%%
Lemma ensure_block_spec s inode b : wf L s -> free_ok L s -> small s inode -> 0 <= b < 12 ->
  (blk inode b = 0 -> frees s <> []) ->
  exists s' nb, ensure_block inode b s = (s', Some (set_block b nb inode, nb)) /\ l_data L nb /\
    wrote [] s s' /\ free_ok L s' /\ small s' (set_block b nb inode) /\
    ((blk inode b = nb /\ frees s' = frees s) \/ (blk inode b = 0 /\ frees s = nb :: frees s')).
Proof.
  intros W F S Hb Hf. pose proof (sm_ok _ _ S) as Hok. unfold ensure_block. rewrite bind_gets, (proj2 (Z.ltb_lt b 12)) by lia.
  destruct (blk inode b =? 0) eqn:E.
  - apply Z.eqb_eq in E. destruct (frees s) as [|nb rest] eqn:Ef; [by destruct (Hf E)|].
    destruct (alloc_block_some L HL HG s nb rest W F Ef) as (s1 & E1 & C1 & Ef1 & F1). run E1.
    assert (Hin : nb ∈ frees s) by (rewrite Ef; left). destruct (fo_data L s F nb Hin) as [Hd _].
    exists s1, nb. pose proof (lo_data L HL nb Hd) as Hnb.
    assert (Hsub : forall x, x ∉ frees s -> x ∉ frees s1) by (rewrite Ef, Ef1; intros x Hx Hr; apply Hx; by right).
    assert (Hnot : nb ∉ frees s1).
    { assert (NoDup (frees s)) as Hnd by (by apply (NoDup_free_blocks L HL HG)). rewrite Ef in Hnd. rewrite Ef1. by apply NoDup_cons in Hnd as [? _]. }
    split_and!; [done|done| |done| |by right; rewrite Ef1].
    + apply (changed_wrote _ _ _ _ C1). intros r Hr. left. repeat (apply elem_of_cons in Hr as [->|Hr]; [done|]). by apply elem_of_nil in Hr.
    + split; [apply set_block_ok; [done|by apply data_u32]|..].
      * rewrite !aget_set_block, !decide_False by (done || lia). apply S.
      * intros k Hk. rewrite aget_set_block by (done || lia). case_decide; [done|].
        intros Hz. destruct (sm_own _ _ S k Hk Hz). auto.
      * intros j k Hj Hk. rewrite !aget_set_block by (done || lia).
        do 2 case_decide; subst; [done| | |by apply S].
        -- intros Hz Ek. destruct (sm_own _ _ S k Hk) as [_ Hk']; [congruence|]. by rewrite <- Ek in Hk'.
        -- intros Hz Ej. destruct (sm_own _ _ S j Hj Hz) as [_ Hj']. by rewrite Ej in Hj'.
  - apply Z.eqb_neq in E. exists s, (blk inode b). destruct (sm_own _ _ S b Hb E) as [Hd _].
    assert (Es : set_block b (blk inode b) inode = inode) by (unfold set_block; rewrite aset_id; by destruct inode).
    rewrite Es. split_and!; [done|done| |done|done|by left]. by split.
Qed.

Lemma small_kept s s' inode : frees s' = frees s -> small s inode -> small s' inode.
Proof. intros E []. split; rewrite ?E; done. Qed.

Lemma bs_pos : 1024 <= l_bs L <= 4096.
Proof. pose proof (lo_bs L HL). lia. Qed.

(** *** One block of a write *)
Section Data.
  Context (offset : Z) (data : list Z).
  Hypothesis (H0 : 0 <= offset) (Hlen : 0 < Z.of_nat (length data)) (Hsz : offset + Z.of_nat (length data) <= 12 * l_bs L).
  Hypothesis Hby : bytes_ok data.

#[local] Abbreviation len := (Z.of_nat (length data)).
#[local] Abbreviation lo b := (chunk_lo (l_bs L) offset b).
#[local] Abbreviation hi b := (chunk_hi (l_bs L) offset len b).

Definition piece (b : Z) : list Z := Ring.slice data (b * l_bs L + lo b - offset) (hi b - lo b).

Definition touched (b : Z) : Prop := offset / l_bs L <= b <= (offset + len - 1) / l_bs L.

Lemma touched_small b : touched b -> 0 <= b < 12.
Proof.
  intros [Hb1 Hb2]. pose proof bs_pos. pose proof (Z.div_pos offset (l_bs L) ltac:(lia) ltac:(lia)).
  assert ((offset + len - 1) / l_bs L < 12) by (apply Z.div_lt_upper_bound; lia). lia.
Qed.

Lemma piece_facts b : touched b ->
  0 <= lo b /\ lo b <= hi b /\ hi b <= l_bs L /\ Z.of_nat (length (piece b)) = hi b - lo b /\
  (forall x, 0 <= x < l_bs L -> lo b <= x < hi b <-> offset <= b * l_bs L + x < offset + len) /\
  (forall x, lo b <= x < hi b -> aget (piece b) (x - lo b) = aget data (b * l_bs L + x - offset)).
Proof.
  intros Hb. pose proof bs_pos. destruct (chunk_facts (l_bs L) offset len b) as (F1 & F2 & F3 & F4 & F5 & F6); [lia|done..|].
  assert (Hw : within data (b * l_bs L + lo b - offset) (hi b - lo b)) by (repeat split; lia).
  split_and!; [done..|by apply len_slice|done|]. intros x Hx. unfold piece. rewrite aget_slice by (done || lia). f_equal. lia.
Qed.

Lemma part_spec m s0 s inode b : m s0 = (s, Some inode) -> wf L s -> free_ok L s -> small s inode -> touched b ->
  (blk inode b = 0 -> frees s <> []) ->
  exists s' nb, write_block_part offset data m b s0 = (s', Some (set_block b nb inode)) /\ l_data L nb /\
    wrote [Data nb] s s' /\ free_ok L s' /\ small s' (set_block b nb inode) /\
    content L s' (Data nb) = Ring.blit (content L s (Data nb)) (lo b) (piece b) /\
    ((blk inode b = nb /\ frees s' = frees s) \/ (blk inode b = 0 /\ frees s = nb :: frees s')).
Proof.
  intros Em W F S Hb Hf. pose proof bs_pos as Hbs. pose proof (touched_small b Hb) as Hb12.
  destruct (piece_facts b Hb) as (F1 & F2 & F3 & F4 & _ & _).
  destruct (ensure_block_spec s inode b W F S Hb12 Hf) as (s1 & nb & E1 & Hd & C1 & F1' & S1 & Hor).
  pose proof (wr_wf _ _ _ C1) as W1. unfold write_block_part. run Em. rewrite bind_gets, (wf_bs L s W). cbv zeta. run E1.
  cbn [fst snd]. rewrite (u32_small (offset + len)) by lia. rewrite (u32_small (offset + len - 1)) by lia.
  change (if b =? offset / l_bs L then offset mod l_bs L else 0) with (lo b).
  change (if b =? (offset + len - 1) / l_bs L then (offset + len - 1) mod l_bs L + 1 else l_bs L) with (hi b).
  destruct (chunk_facts (l_bs L) offset len b) as (_ & _ & _ & G4 & G5 & _); [lia|done..|].
  rewrite (u32_small (b * l_bs L + lo b - offset)) by lia.
  change (Ring.slice data _ _) with (piece b).
  assert (Hpb : bytes_ok (piece b)) by (by apply bytes_slice).
  destruct (region_rmw L HL s1 (Data nb) nb (lo b) (piece b) (fun _ => ret (set_block b nb inode)) W1 (data_at nb Hd) Hpb F1)
    as (s2 & E2 & C2 & Ec2 & _ & B2); [lia|].
  destruct (free_ok_kept _ _ _ C2) as [F2' Ef2]; [|done|done|].
  { intros r Hr. apply elem_of_cons in Hr as [->|Hr]; [by intros []|by apply elem_of_nil in Hr]. }
  exists s2, nb. split_and!; [exact E2|done| |done|by eapply small_kept| |by rewrite Ef2].
  - apply (wrote_trans [] [Data nb] s s1 s2); [done|]. apply (changed_wrote _ _ _ _ C2). by right.
  - rewrite Ec2. f_equal. apply (wr_rest _ _ _ C1); [done|by intros []|not_in].
Qed.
%%
- _The task_:
Retype every record exactly, omitting nothing.

- _Exercise answer_:
Lemma ensure_block_spec s inode b : wf L s -> free_ok L s -> small s inode -> 0 <= b < 12 ->
  (blk inode b = 0 -> frees s <> []) ->
  exists s' nb, ensure_block inode b s = (s', Some (set_block b nb inode, nb)) /\ l_data L nb /\
    wrote [] s s' /\ free_ok L s' /\ small s' (set_block b nb inode) /\
    ((blk inode b = nb /\ frees s' = frees s) \/ (blk inode b = 0 /\ frees s = nb :: frees s')).
Proof.
  intros W F S Hb Hf. pose proof (sm_ok _ _ S) as Hok. unfold ensure_block. rewrite bind_gets, (proj2 (Z.ltb_lt b 12)) by lia.
  destruct (blk inode b =? 0) eqn:E.
  - apply Z.eqb_eq in E. destruct (frees s) as [|nb rest] eqn:Ef; [by destruct (Hf E)|].
    destruct (alloc_block_some L HL HG s nb rest W F Ef) as (s1 & E1 & C1 & Ef1 & F1). run E1.
    assert (Hin : nb ∈ frees s) by (rewrite Ef; left). destruct (fo_data L s F nb Hin) as [Hd _].
    exists s1, nb. pose proof (lo_data L HL nb Hd) as Hnb.
    assert (Hsub : forall x, x ∉ frees s -> x ∉ frees s1) by (rewrite Ef, Ef1; intros x Hx Hr; apply Hx; by right).
    assert (Hnot : nb ∉ frees s1).
    { assert (NoDup (frees s)) as Hnd by (by apply (NoDup_free_blocks L HL HG)). rewrite Ef in Hnd. rewrite Ef1. by apply NoDup_cons in Hnd as [? _]. }
    split_and!; [done|done| |done| |by right; rewrite Ef1].
    + apply (changed_wrote _ _ _ _ C1). intros r Hr. left. repeat (apply elem_of_cons in Hr as [->|Hr]; [done|]). by apply elem_of_nil in Hr.
    + split; [apply set_block_ok; [done|by apply data_u32]|..].
      * rewrite !aget_set_block, !decide_False by (done || lia). apply S.
      * intros k Hk. rewrite aget_set_block by (done || lia). case_decide; [done|].
        intros Hz. destruct (sm_own _ _ S k Hk Hz). auto.
      * intros j k Hj Hk. rewrite !aget_set_block by (done || lia).
        do 2 case_decide; subst; [done| | |by apply S].
        -- intros Hz Ek. destruct (sm_own _ _ S k Hk) as [_ Hk']; [congruence|]. by rewrite <- Ek in Hk'.
        -- intros Hz Ej. destruct (sm_own _ _ S j Hj Hz) as [_ Hj']. by rewrite Ej in Hj'.
  - apply Z.eqb_neq in E. exists s, (blk inode b). destruct (sm_own _ _ S b Hb E) as [Hd _].
    assert (Es : set_block b (blk inode b) inode = inode) by (unfold set_block; rewrite aset_id; by destruct inode).
    rewrite Es. split_and!; [done|done| |done|done|by left]. by split.
Qed.

Lemma small_kept s s' inode : frees s' = frees s -> small s inode -> small s' inode.
Proof. intros E []. split; rewrite ?E; done. Qed.

Lemma bs_pos : 1024 <= l_bs L <= 4096.
Proof. pose proof (lo_bs L HL). lia. Qed.

(** *** One block of a write *)
Section Data.
  Context (offset : Z) (data : list Z).
  Hypothesis (H0 : 0 <= offset) (Hlen : 0 < Z.of_nat (length data)) (Hsz : offset + Z.of_nat (length data) <= 12 * l_bs L).
  Hypothesis Hby : bytes_ok data.

#[local] Abbreviation len := (Z.of_nat (length data)).
#[local] Abbreviation lo b := (chunk_lo (l_bs L) offset b).
#[local] Abbreviation hi b := (chunk_hi (l_bs L) offset len b).

Definition piece (b : Z) : list Z := Ring.slice data (b * l_bs L + lo b - offset) (hi b - lo b).

Definition touched (b : Z) : Prop := offset / l_bs L <= b <= (offset + len - 1) / l_bs L.

Lemma touched_small b : touched b -> 0 <= b < 12.
Proof.
  intros [Hb1 Hb2]. pose proof bs_pos. pose proof (Z.div_pos offset (l_bs L) ltac:(lia) ltac:(lia)).
  assert ((offset + len - 1) / l_bs L < 12) by (apply Z.div_lt_upper_bound; lia). lia.
Qed.

Lemma piece_facts b : touched b ->
  0 <= lo b /\ lo b <= hi b /\ hi b <= l_bs L /\ Z.of_nat (length (piece b)) = hi b - lo b /\
  (forall x, 0 <= x < l_bs L -> lo b <= x < hi b <-> offset <= b * l_bs L + x < offset + len) /\
  (forall x, lo b <= x < hi b -> aget (piece b) (x - lo b) = aget data (b * l_bs L + x - offset)).
Proof.
  intros Hb. pose proof bs_pos. destruct (chunk_facts (l_bs L) offset len b) as (F1 & F2 & F3 & F4 & F5 & F6); [lia|done..|].
  assert (Hw : within data (b * l_bs L + lo b - offset) (hi b - lo b)) by (repeat split; lia).
  split_and!; [done..|by apply len_slice|done|]. intros x Hx. unfold piece. rewrite aget_slice by (done || lia). f_equal. lia.
Qed.

Lemma part_spec m s0 s inode b : m s0 = (s, Some inode) -> wf L s -> free_ok L s -> small s inode -> touched b ->
  (blk inode b = 0 -> frees s <> []) ->
  exists s' nb, write_block_part offset data m b s0 = (s', Some (set_block b nb inode)) /\ l_data L nb /\
    wrote [Data nb] s s' /\ free_ok L s' /\ small s' (set_block b nb inode) /\
    content L s' (Data nb) = Ring.blit (content L s (Data nb)) (lo b) (piece b) /\
    ((blk inode b = nb /\ frees s' = frees s) \/ (blk inode b = 0 /\ frees s = nb :: frees s')).
Proof.
  intros Em W F S Hb Hf. pose proof bs_pos as Hbs. pose proof (touched_small b Hb) as Hb12.
  destruct (piece_facts b Hb) as (F1 & F2 & F3 & F4 & _ & _).
  destruct (ensure_block_spec s inode b W F S Hb12 Hf) as (s1 & nb & E1 & Hd & C1 & F1' & S1 & Hor).
  pose proof (wr_wf _ _ _ C1) as W1. unfold write_block_part. run Em. rewrite bind_gets, (wf_bs L s W). cbv zeta. run E1.
  cbn [fst snd]. rewrite (u32_small (offset + len)) by lia. rewrite (u32_small (offset + len - 1)) by lia.
  change (if b =? offset / l_bs L then offset mod l_bs L else 0) with (lo b).
  change (if b =? (offset + len - 1) / l_bs L then (offset + len - 1) mod l_bs L + 1 else l_bs L) with (hi b).
  destruct (chunk_facts (l_bs L) offset len b) as (_ & _ & _ & G4 & G5 & _); [lia|done..|].
  rewrite (u32_small (b * l_bs L + lo b - offset)) by lia.
  change (Ring.slice data _ _) with (piece b).
  assert (Hpb : bytes_ok (piece b)) by (by apply bytes_slice).
  destruct (region_rmw L HL s1 (Data nb) nb (lo b) (piece b) (fun _ => ret (set_block b nb inode)) W1 (data_at nb Hd) Hpb F1)
    as (s2 & E2 & C2 & Ec2 & _ & B2); [lia|].
  destruct (free_ok_kept _ _ _ C2) as [F2' Ef2]; [|done|done|].
  { intros r Hr. apply elem_of_cons in Hr as [->|Hr]; [by intros []|by apply elem_of_nil in Hr]. }
  exists s2, nb. split_and!; [exact E2|done| |done|by eapply small_kept| |by rewrite Ef2].
  - apply (wrote_trans [] [Data nb] s s1 s2); [done|]. apply (changed_wrote _ _ _ _ C2). by right.
  - rewrite Ec2. f_equal. apply (wr_rest _ _ _ C1); [done|by intros []|not_in].
Qed.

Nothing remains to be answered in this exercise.